Рудин стоял, скрестив руки на груди, и слушал с напряженным вниманием. Сердце в нем билось сильно, и он невольно удерживал дыхание. Наконец ему послышались легкие, торопливые шаги, и в беседку вошла Наталья.
Рудин бросился к ней, взял ее за руки. Они были холодны, как лед.
- Наталья Алексеевна!- заговорил он трепетным шепотом, - я хотел вас видеть... я не мог дождаться завтрашнего дня. Я должен вам сказать, чего я не подозревал, чего я не сознавал даже сегодня утром: я люблю вас.
Руки Натальи слабо дрогнули в его руках.
- Я люблю вас, - повторил он, - и как я мог так долго обманываться, как я давно не догадался, что люблю вас!.. А вы?.. Наталья Алексеевна, скажите, вы?..
Наталья едва переводила дух.
- Вы видите, я пришла сюда, - проговорила она наконец.
- Нет, скажите, вы любите меня?
- Мне кажется... да... - прошептала она.
Рудин еще крепче стиснул ее руки и хотел было привлечь ее к себе...
Наталья быстро оглянулась.
- Пустите меня, мне страшно - мне кажется, кто-то нас подслушивает... Ради бога, будьте осторожны. Волынцев догадывается.
- Бог с ним! Вы видели, я и не отвечал ему сегодня... Ах, Наталья Алексеевна, как я счастлив! Теперь уже ничто нас не разъединит!
Наталья взглянула ему в глаза.
- Пустите меня, - прошептала она, - мне пора.
- Одно мгновенье, - начал Рудин...
- Нет, пустите, пустите меня...
- Вы как будто меня боитесь?
- Нет; но мне пора...
- Так повторите по крайней мере еще раз...
- Вы говорите, вы счастливы? - спросила Наталья.
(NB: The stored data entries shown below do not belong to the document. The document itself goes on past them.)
Lemma scope_loop_inv zones nz seen names s :
  scope_inv zones nz seen s ->
  scope_inv zones nz (list_to_set names ∪ seen) (scope_loop zones nz seen names s).
Proof.
  revert seen s. induction names as [|n names IH]; intros seen s Hinv; simpl.
  { by rewrite union_empty_l_L. }
  case_bool_decide as Hseen.
  { replace ({[n]} ∪ list_to_set names ∪ seen) with (list_to_set names ∪ seen) by set_solver.
    by apply IH. }
  replace ({[n]} ∪ list_to_set names ∪ seen) with (list_to_set names ∪ ({[n]} ∪ seen)) by set_solver.
  apply IH. pose proof (inv_in_name zones nz seen s n Hinv) as Hfresh.
  destruct Hinv as [H1 H2 H3 H4 H5].
  assert (judge zones nz n = match zones !! n with None => Unknown | Some zone =>
    if negb (zone =? "")%string && negb (nz =? "")%string && negb (zone =? nz)%string
    then OutsideZone else InScope zone end) as Hj by done.
  assert (forall m z, (m ∈ {[n]} ∪ seen /\ judge zones nz m = InScope z) <->
    (m ∈ seen /\ judge zones nz m = InScope z) \/ (m = n /\ judge zones nz n = InScope z)) as Hin
    by (intros m z; apply (seen_cons seen n m (fun m => judge zones nz m = InScope z))).
  destruct (zones !! n) as [zone|]; [destruct (_ && _)|]; split; simpl; try done.
  - intros m z. rewrite Hin, H1, Hj. split; [auto|intros [?|[_ ?]]; [done|congruence]].
  - apply (names_step (judge zones nz) OutsideZone seen n _ true); [done|rewrite Hj; split; congruence].
  - apply (names_step (judge zones nz) Unknown seen n _ false); [done|rewrite Hj; split; congruence].
  - intros m z. rewrite Hin, elem_of_app, list_elem_of_singleton, H1, Hj.
    split; intros [?|E]; auto; right; [by simplify_eq|destruct E as [-> E]; by simplify_eq].
  - apply Forall_app. by repeat constructor.
  - apply (names_step (judge zones nz) OutsideZone seen n _ false); [done|rewrite Hj; split; congruence].
  - apply (names_step (judge zones nz) Unknown seen n _ false); [done|rewrite Hj; split; congruence].
  - rewrite fmap_app. apply NoDup_app. split; [done|]. split; [|apply NoDup_singleton].
    intros m Hm Hm'. simpl in Hm'. apply list_elem_of_singleton in Hm' as ->. by apply Hseen, Hfresh.
  - intros m z. rewrite Hin, H1, Hj. split; [auto|intros [?|[_ ?]]; [done|congruence]].
  - apply (names_step (judge zones nz) OutsideZone seen n _ false); [done|rewrite Hj; split; congruence].
  - apply (names_step (judge zones nz) Unknown seen n _ true); [done|rewrite Hj; split; congruence].
Qed.

(** The catalog offers the name, in that zone: some live type of the supported
    architecture has a live location of that name. *)
Definition offers (s : Snapshot) (name zone : string) : Prop :=
  exists st l, st ∈ sn_ServerTypes s /\ st_Deprecated st = false /\
    st_Architecture st = SupportedArchitecture /\ l ∈ st_Locations st /\
    stl_Deprecated l = false /\ stl_Location l = name /\ stl_NetworkZone l = zone.

Lemma zones_locations (locs : list ServerTypeLocation) (zones : gmap string string) (n : string) :
  let zones' := foldl (fun zones l =>
    if stl_Deprecated l then zones else <[ stl_Location l := stl_NetworkZone l ]> zones) zones locs in
  let here z := exists l, l ∈ locs /\ stl_Deprecated l = false /\ stl_Location l = n /\ stl_NetworkZone l = z in
  (forall z, zones' !! n = Some z -> zones !! n = Some z \/ here z) /\
  (forall z, zones !! n = Some z \/ here z -> is_Some (zones' !! n)).
Proof.
  revert zones. induction locs as [|l locs IH]; intros zones; simpl.
  { split; [auto|]. intros z [Hz|(l & Hl & _)]; [eauto|by apply elem_of_nil in Hl]. }
  destruct (IH (if stl_Deprecated l then zones else <[stl_Location l:=stl_NetworkZone l]> zones)) as [H1 H2].
  assert (forall z, (exists l', l' ∈ l :: locs /\ stl_Deprecated l' = false /\ stl_Location l' = n /\
      stl_NetworkZone l' = z) <->
    (stl_Deprecated l = false /\ stl_Location l = n /\ stl_NetworkZone l = z) \/
    exists l', l' ∈ locs /\ stl_Deprecated l' = false /\ stl_Location l' = n /\ stl_NetworkZone l' = z) as Hc.
  { intros z. split.
    - intros (l' & Hl' & Hr). apply elem_of_cons in Hl' as [->|Hl']; eauto.
    - intros [Hr|(l' & Hl' & Hr)]; [exists l|exists l']; (split; [|done]);
        [apply list_elem_of_here|by apply list_elem_of_further]. }
  split; intros z; rewrite Hc.
  - intros Hz. apply H1 in Hz as [Hz|Hz]; [|auto]. destruct (stl_Deprecated l) eqn:Ed; [auto|].
    destruct (decide (stl_Location l = n)) as [E|E].
    + rewrite E, lookup_insert_eq in Hz. injection Hz as <-. auto.
    + rewrite lookup_insert_ne in Hz by done. auto.
  - intros [Hz|[(Hd & E & _)|Hz]]; [|apply (H2 (stl_NetworkZone l))|apply (H2 z); auto].
    + destruct (stl_Deprecated l) eqn:Ed; [apply (H2 z); auto|].
      destruct (decide (stl_Location l = n)) as [E|E].
      * apply (H2 (stl_NetworkZone l)). left. by rewrite E, lookup_insert_eq.
      * apply (H2 z). left. by rewrite lookup_insert_ne.
    + left. by rewrite Hd, E, lookup_insert_eq.
Qed.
- Я? Нет человека в мире счастливее меня! Неужели вы сомневаетесь?
Наталья приподняла голову. Прекрасно было ее бледное лицо, благородное, молодое и взволнованное - в таинственной тени беседки, при слабом свете, падавшем с ночного неба.
- Знайте же, - сказала она, - я буду ваша.
- О, боже!- воскликнул Рудин.
Но Наталья уклонилась и ушла. Рудин постоял немного, потом вышел медленно из беседки. Луна ясно осветила его лицо; на губах его блуждала улыбка.
- Я счастлив, - произнес он вполголоса. - Да, я счастлив, - повторил он, как бы желая убедить самого себя.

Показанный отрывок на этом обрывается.